Language support

The DocBook XSL stylesheets support documents written in many languages. This support is made easier by the fact that XML itself supports Unicode, which includes characters for most of the world's languages. To write a DocBook document in a given language, you just have to identify a character encoding that expresses the language, and then indicate that character encoding in the XML declaration that must appear at the top of each XML file, such as <?xml version="1.0" encoding="iso-8859-1"?>. You write the text of your document using that character encoding, and you use the standard DocBook tags (which have English names) to mark the XML elements. Then you just have to make sure the XSLT processor you use supports your encoding.

Using the lang attribute

The preferred method of indicating language is by adding a lang attribute with a language code value, usually on the document root element . This method records the language within the document itself, so it is clear to anyone examining the document. Also, the attribute triggers automatic processing in that language by the stylesheets. That means you don't have to indicate the language on the processing command line.

Since lang is one of the common DocBook attributes, it is permissible for all DocBook elements. The attribute applies to the element it is in, and all of that element's descendants. If one of the descendants has a different lang attribute, then it overrides the ancestor's value for the scope of that descendant. For example, if a document's root element is book, you can put a lang attribute in the book start tag so it applies to the whole document. If one of your chapters is written in a different language, then it can have a lang attribute whose value applies only to that chapter. The following example illustrates this usage.

<book  lang="de">
  ...
  <chapter>
    <title>Profil verwalten</title>
    ...
  </chapter>
  <chapter  lang="en">
    <title>Special Features</title>
    ...
  </chapter>
  <chapter>
    <title>Junk-E-Mails vermeiden</title>
    ...
  </chapter>
</book>

In this example, the document root element sets the lang to de (German) for the document. So the chapters Profil verwalten and Junk-E-Mails vermeiden are processed as German. But the Special Features chapter has its own lang set to en (English). So the second chapter is processed as English. Its label will be Chapter in the chapter title page, the book's table of contents and any cross references to that chapter.

Using language parameters

You can also indicate the language of a document at processing time by using a stylesheet parameter set to a language code. This is useful if you are processing a document that doesn't have a lang attribute and you cannot edit it to add one, or if you want to override the attribute it does have. There are two stylesheet parameters that can be used to set the processing language:

  • The parameterl10n.gentext.language will override any lang attribute set in the document. This parameter is only needed if the document is a single language that is not English, and one of the following conditions.
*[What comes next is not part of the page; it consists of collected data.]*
(** * polyCourse2Calendar: timetable records, group merging and calendar expansion

    A shallow embedding of [polyCourse2Calendar.py].  Python objects become
    records, [dict]s keyed by course code, group number or date become
    [gmap]s, the two insertion-ordered [defaultdict]s local to the merging
    pass become association lists, and the code that can raise returns a
    [result].

    Text is modelled as Rocq [string]s (byte strings).  [str.upper] and
    [str.lower] act on the ASCII letters and leave every other byte alone;
    comparison is byte-wise lexicographic, which for UTF-8 text is the
    code-point order Python uses. *)

From Stdlib Require Import ZArith Ascii String.
From stdpp Require Import base option list sorting gmap strings pretty.

Open Scope string_scope.
Open Scope list_scope.
Open Scope Z_scope.

(** ** Python string operations used by the script *)

Module PyStr.

Definition upper_ascii (c : ascii) : ascii :=
  let n := N_of_ascii c in
  if ((97 <=? n) && (n <=? 122))%N then ascii_of_N (n - 32) else c.

Definition lower_ascii (c : ascii) : ascii :=
  let n := N_of_ascii c in
  if ((65 <=? n) && (n <=? 90))%N then ascii_of_N (n + 32) else c.

(** [s.upper()], on ASCII text *)
Fixpoint upper (s : string) : string :=
  match s with
  | EmptyString => EmptyString
  | String c s' => String (upper_ascii c) (upper s')
  end.

(** [s.lower()], on ASCII text *)
Fixpoint lower (s : string) : string :=
  match s with
  | EmptyString => EmptyString
  | String c s' => String (lower_ascii c) (lower s')
  end.

(** [s.split(sep)] for a one-character separator: never the empty list,
    [''.split(',') == ['']]. *)
Fixpoint split (sep : ascii) (s : string) : list string :=
  match s with
  | EmptyString => [EmptyString]
  | String c s' =>
      if decide (c = sep) then EmptyString :: split sep s'
      else match split sep s' with
           | tok :: toks => String c tok :: toks
           | [] => [String c EmptyString]
           end
  end.

(** [sep.join(l)] *)
Fixpoint join (sep : string) (l : list string) : string :=
  match l with
  | [] => EmptyString
  | [x] => x
  | x :: l' => x +:+ sep +:+ join sep l'
  end.

(** [sorted(l)] on strings: the order is total and antisymmetric, so the
    result is the one sorted arrangement of [l] whatever the algorithm. *)
Definition sorted (l : list string) : list string := merge_sort String.le l.

(** [s.replace(old, new)] for one-character [old] and [new]. *)
Fixpoint replace (old new : ascii) (s : string) : string :=
  match s with
  | EmptyString => EmptyString
  | String c s' => String (if decide (c = old) then new else c) (replace old new s')
  end.

(** [c in s] for a character. *)
Fixpoint contains (c : ascii) (s : string) : bool :=
  match s with
  | EmptyString => false
  | String c' s' => bool_decide (c' = c) || contains c s'
  end.

End PyStr.

Definition comma : ascii := ","%char.

(** ** Record model *)

(** [class Group].  The record holds the attributes as stored; objects are
    only ever built through [Group_init], the constructor of the class. *)
Record Group := mkGroup {
  number : Z;
  week_day : string;
  room : string;
  course_length : Z;
  frequency : string;
  hour : string
}.

Global Instance Group_eq_dec : EqDecision Group.
Proof. solve_decision. Defined.

(** [Group.__init__] *)
Definition Group_init (number : Z) (week_day room : string) (course_length : Z)
    (frequency hour : string) : Group :=
  {| number := number;
     week_day := week_day;
     room := room;
     course_length := course_length;
     frequency := frequency;
     hour := PyStr.join "," (PyStr.sorted (PyStr.split comma hour)) |}.

(** The grouping key of the merging pass: [(week_day, room, frequency)]. *)
Definition GroupKey : Type := string * string * string.

Definition group_key (g : Group) : GroupKey := (week_day g, room g, frequency g).

(** *** Insertion-ordered [defaultdict]s

    [merged_groups] and [hour_map] are iterated in insertion order, so they
    are association lists with one entry per key. *)
Section defaultdict.
Context {K V : Type} `{EqDecision K}.

(** [d[k] = f(d[k])] on a [defaultdict] whose factory yields [dflt]: the
    entry is updated in place, a new key goes to the end. *)
Fixpoint dd_update (dflt : V) (f : V → V) (k : K) (d : list (K * V)) : list (K * V) :=
  match d with
  | [] => [(k, f dflt)]
  | (k', v) :: d' =>
      if decide (k' = k) then (k', f v) :: d' else (k', v) :: dd_update dflt f k d'
  end.

Fixpoint dd_lookup (k : K) (d : list (K * V)) : option V :=
  match d with
  | [] => None
  | (k', v) :: d' => if decide (k' = k) then Some v else dd_lookup k d'
  end.

(** [d[k]] read on a [defaultdict]. *)
Definition dd_get (dflt : V) (k : K) (d : list (K * V)) : V :=
  default dflt (dd_lookup k d).
End defaultdict.

(** *** [class Course] *)
Record Course := mkCourse {
  sigle : string;
  name : string;
  nb_credit : Z;
  theo_groups : gmap Z (list Group);
  lab_groups : gmap Z (list Group)
}.
Definition resolveDisplayOptions (display : option DisplayStyle)
  (currency unit : option string) (code accounting : bool)
  (value : option number) : DisplayOptions :=
  let result :=
    {| notation := Intl.notation_standard; currencyDisplay := None;
       unitDisplay := None; compactDisplay := None; currencySign := None |} in
  let isCompact :=
    match display with
    | Some short | Some long => true
    | _ => false
    end in
  let result :=
    if isCompact then
      let compact_result :=
        result_with_compactDisplay
          match display with
          | Some long => Intl.compact_long
          | _ => Intl.compact_short
          end
          (result_with_notation Intl.notation_compact result) in
      match value with
      | Some value =>
        if match display with Some short => true | _ => false end
           && negb (truthy currency) && negb (truthy unit)
        then
          let absValue := Math_abs value in
          if (0 <? absValue) && (absValue <? 1)
          then result_with_notation Intl.notation_scientific result
          else
            result_with_compactDisplay Intl.compact_short
              (result_with_notation Intl.notation_compact result)
        else compact_result
      | None => compact_result
      end
    else result in
  if truthy currency then
    let result :=
      if accounting
      then result_with_currencySign Intl.currencySign_accounting result
      else result in
    if code then result_with_currencyDisplay Intl.currency_code result
    else
      match display with
      | Some standard =>
        result_with_currencyDisplay Intl.currency_symbol result
      | Some short =>
        result_with_currencyDisplay Intl.currency_narrowSymbol result
      | Some long => result_with_currencyDisplay Intl.currency_name result
      | None => result_with_currencyDisplay Intl.currency_symbol result
      end
  else if truthy unit then
    match display with
    | Some short | Some standard =>
      result_with_unitDisplay Intl.unit_short result
    | Some long => result_with_unitDisplay Intl.unit_long result
    | None => result_with_unitDisplay Intl.unit_short result
    end
  else result.

(** A field of the custom format that is read as a condition
    ([!format?.notation]): every value such a field can hold is a string
    that is not empty, so it is falsy exactly when it is undefined. *)
Definition unset {A} (field : option A) : bool :=
  match field with
  | Some _ => false
  | None => true
  end.

(** What formatFriendlyNumber hands to [Intl.NumberFormat]: the locales, the
    options object and the value or values to format. *)
Record Call := {
  call_locales : Locales;
  call_options : Intl.NumberFormatOptions;
  call_value : Value
}.

(** formatFriendlyNumber up to the construction of the formatter: the
    destructuring of the options, [formatOptions] as it stands when
    [new Intl.NumberFormat(locale, formatOptions)] is evaluated, and the
    processed value or values. *)
Definition formatFriendlyNumber_call (value : Value)
  (options : FriendlyNumberOptions) : Call :=
  let locale := or_default (locale options) (tag "en-US") in
  let display := display options in
  let sign := or_default (sign options) false in
  let currency := currency options in
  let code := or_default (code options) false in
  let accounting := or_default (accounting options) false in
  let unit := unit options in
  let percent := or_default (percent options) false in
  let significantDigits := significantDigits options in
  let decimals := or_default (decimals options) auto in
  let format := format options in
  let singleValue :=
    match value with
    | range start _ => start
    | single value => value
    end in
  let formatOptions := or_default format Intl.empty in
  let custom := or_default format Intl.empty in
  let displayOptions :=
    resolveDisplayOptions display currency unit code accounting
      (Some singleValue) in
  let isCompact :=
    match notation displayOptions with
    | Intl.notation_compact => true
    | _ => false
    end in
  let formatOptions :=
    if unset (Intl.notation custom)
    then Intl.set_notation (Some (notation displayOptions)) formatOptions
    else formatOptions in
  let formatOptions :=
    if unset (Intl.signDisplay custom)
    then
      Intl.set_signDisplay
        (Some (if sign then Intl.sign_exceptZero else Intl.sign_auto))
        formatOptions
    else formatOptions in
  let formatOptions :=
    if unset (Intl.style custom) then
      if truthy currency then
        Intl.set_currency currency
          (Intl.set_style (Some Intl.style_currency) formatOptions)
      else if truthy unit then
        Intl.set_unit unit
          (Intl.set_style (Some Intl.style_unit) formatOptions)
      else if percent then
        Intl.set_style (Some Intl.style_percent) formatOptions
      else formatOptions
    else formatOptions in
  let formatOptions :=
    match currencyDisplay displayOptions with
    | Some d =>
      if unset (Intl.currencyDisplay custom)
      then Intl.set_currencyDisplay (Some d) formatOptions
      else formatOptions
    | None => formatOptions
    end in
  let formatOptions :=
    match currencySign displayOptions with
    | Some d =>
      if unset (Intl.currencySign custom)
      then Intl.set_currencySign (Some d) formatOptions
      else formatOptions
    | None => formatOptions
    end in
  let formatOptions :=
    match unitDisplay displayOptions with
    | Some d =>
      if unset (Intl.unitDisplay custom)
      then Intl.set_unitDisplay (Some d) formatOptions
      else formatOptions
    | None => formatOptions
    end in
  let formatOptions :=
    match compactDisplay displayOptions with
    | Some d =>
      if unset (Intl.compactDisplay custom)
      then Intl.set_compactDisplay (Some d) formatOptions
      else formatOptions
    | None => formatOptions
    end in
  let rounded (value : number) : number :=
    match significantDigits with
    | Some significantDigits =>
      if (0 <? significantDigits)%Z
      then roundToSignificantDigits value significantDigits
      else value
    | None => value
    end in
  match value with
  | range start end_ =>
    let processedStart := rounded start in
    let processedEnd := rounded end_ in
    let formatOptions :=
      match decimals with
      | auto =>
        let maxDecimalsStart := getIntelligentMaxDecimals processedStart isCompact in
        let maxDecimalsEnd := getIntelligentMaxDecimals processedEnd isCompact in
        Intl.set_minimumFractionDigits (Some 0%Z)
          (Intl.set_maximumFractionDigits
             (Some (Z.max maxDecimalsStart maxDecimalsEnd)) formatOptions)
      | fixed n =>
        Intl.set_maximumFractionDigits (Some n)
          (Intl.set_minimumFractionDigits (Some n) formatOptions)
      | bounds min max =>
        let formatOptions :=
          match min with
          | Some min => Intl.set_minimumFractionDigits (Some min) formatOptions
          | None => formatOptions
          end in
        match max with
        | Some max => Intl.set_maximumFractionDigits (Some max) formatOptions
        | None => formatOptions
        end
      end in
    {| call_locales := locale; call_options := formatOptions;
       call_value := range processedStart processedEnd |}
  | single value =>
    let processedValue := rounded value in
    let formatOptions :=
      match decimals with
      | auto =>
        let maxDecimals := getIntelligentMaxDecimals processedValue isCompact in
        Intl.set_minimumFractionDigits (Some 0%Z)
          (Intl.set_maximumFractionDigits (Some maxDecimals) formatOptions)
      | fixed n =>
        Intl.set_maximumFractionDigits (Some n)
          (Intl.set_minimumFractionDigits (Some n) formatOptions)
      | bounds min max =>
        let formatOptions :=
          match min with
          | Some min => Intl.set_minimumFractionDigits (Some min) formatOptions
          | None => formatOptions
          end in
        match max with
        | Some max => Intl.set_maximumFractionDigits (Some max) formatOptions
        | None => formatOptions
        end
      end in
    {| call_locales := locale; call_options := formatOptions;
       call_value := single processedValue |}
  end.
    • It does not have a lang attribute.

    • The lang attribute it does have is wrong.

    • The lang attribute it does have is not one of those supported by the stylesheets.

  • The parameterl10n.gentext.default.language can be used in the same circumstances as the previous parameter, but it won't override any lang attributes in the stylesheet. It will apply only to those elements for which no lang attribute applies. Thus if there is a lang attribute on the document's root element, then the parameter will have no effect.

If you wondering about the names of these parameters, you probably don't recognize the odd abbreviation l10n, which is a lower case L followed by the number 10 and the letter n. This is an abbreviation of “localization” (the first and last letters, and 10 letters in between). It means the gentext strings are adapted to a particular locale in the world. This abbreviation is similar to i18n, which is an abbreviation for “internationalization”.

Language codes

As of this writing, DocBook XSL supports 45 languages. That means it has translations for the generated text strings in 45 languages. The translations are stored in XML files named for the language code, such as en.xml, fr.xml, etc. These are stored in the common subdirectory of the stylesheet distribution. So if you want to check if a given language is supported, look in that directory for an XML file of that name. The top of each file looks like this:

<?xml version="1.0" encoding="US-ASCII"?>
<l:l10n xmlns:l="http://docbook.sourceforge.net/xmlns/l10n/1.0" 
        language="it"
        english-language-name="Italian">

The language attribute identifies the language code. It is this attribute value that the stylesheet uses to match to a lang attribute in a document. The filename just happens to have the same name. The english-language-name attribute gives the language name in English for each language.

Most of the language codes are two-letters, named using the ISO 639 standard. A few have variations to reflect how a given language is used in a different country. For example the pt_br language is for Portuguese as spoken in Brazil. The country codes that are used in the second part of the name are listed in the ISO 3166 alpha-2 standard.

When you specify a language code for your document in an attribute or parameter, you can use upper- or lower-case letters. If it has a country extension, you can use either dash or underscore as the separator. In all these cases the stylesheets will map the code to the supported value.

If you specify a country extension, and there is no translation for that extension, the stylesheet will fall back to using just the two-letter language code. If a two-letter code is not supported, then the stylesheets fall back to English.

Extending the set of languages

In theory, DocBook XSL can support any language that can be expressed in Unicode. In practice, only 45 languages have translated text strings that the stylesheets can access. If you need a language that is not currently available, then you can make the translations and add them to your stylesheets. You should copy the English file common/en.xml to a new language code XML file, and then translate the text attributes in the file. The translations should use Unicode numerical character references for any non-ASCII characters.

The easiest way to add a new language to the stylesheets is to submit your translation to the DocBook XSL project for integration into the next release. Send email to the project admins at the DocBook SourceForge site. Then your new translation will be included in future stylesheet distributions. It also makes it available to other users, who can make contributions to it as well.

If you want to include your translation only in your own stylesheet, you need to do the following:

  1. Copy the stylesheet file common/l10n.xml to a new filename, such as common/my-l10n.xml. It is best to keep it in the same directory because it references all the other language files in that directory.

  2. Edit your new file to add a SYSTEM entity declaration to the DOCTYPE and an entity reference to the body of your copied file. Just copy similar lines from the file itself. The entity declaration should point to your new language file location, relative to the common directory.

    <!ENTITY fy SYSTEM "../mystuff/fy.xml">
    ...
    &fy;
    
  3. Create a stylesheet customization layer if you don't already have one.

  4. Add the following line to your customization file:

    <xsl:param name="l10n.xml"
         select="document('../mystuff/my-l10n.xml')"/>
    

    The path to your enhanced my-l10n.xml file should be relative to your stylesheet customization file.

The document() function loads your customized file into the stylesheet parameter l10n.xml. That parameter is searched when looking for a translation.

This arrangement is a bit awkward, and will need to be repeated with each new stylesheet release. It's best to complete the translation and submit it to the DocBook project.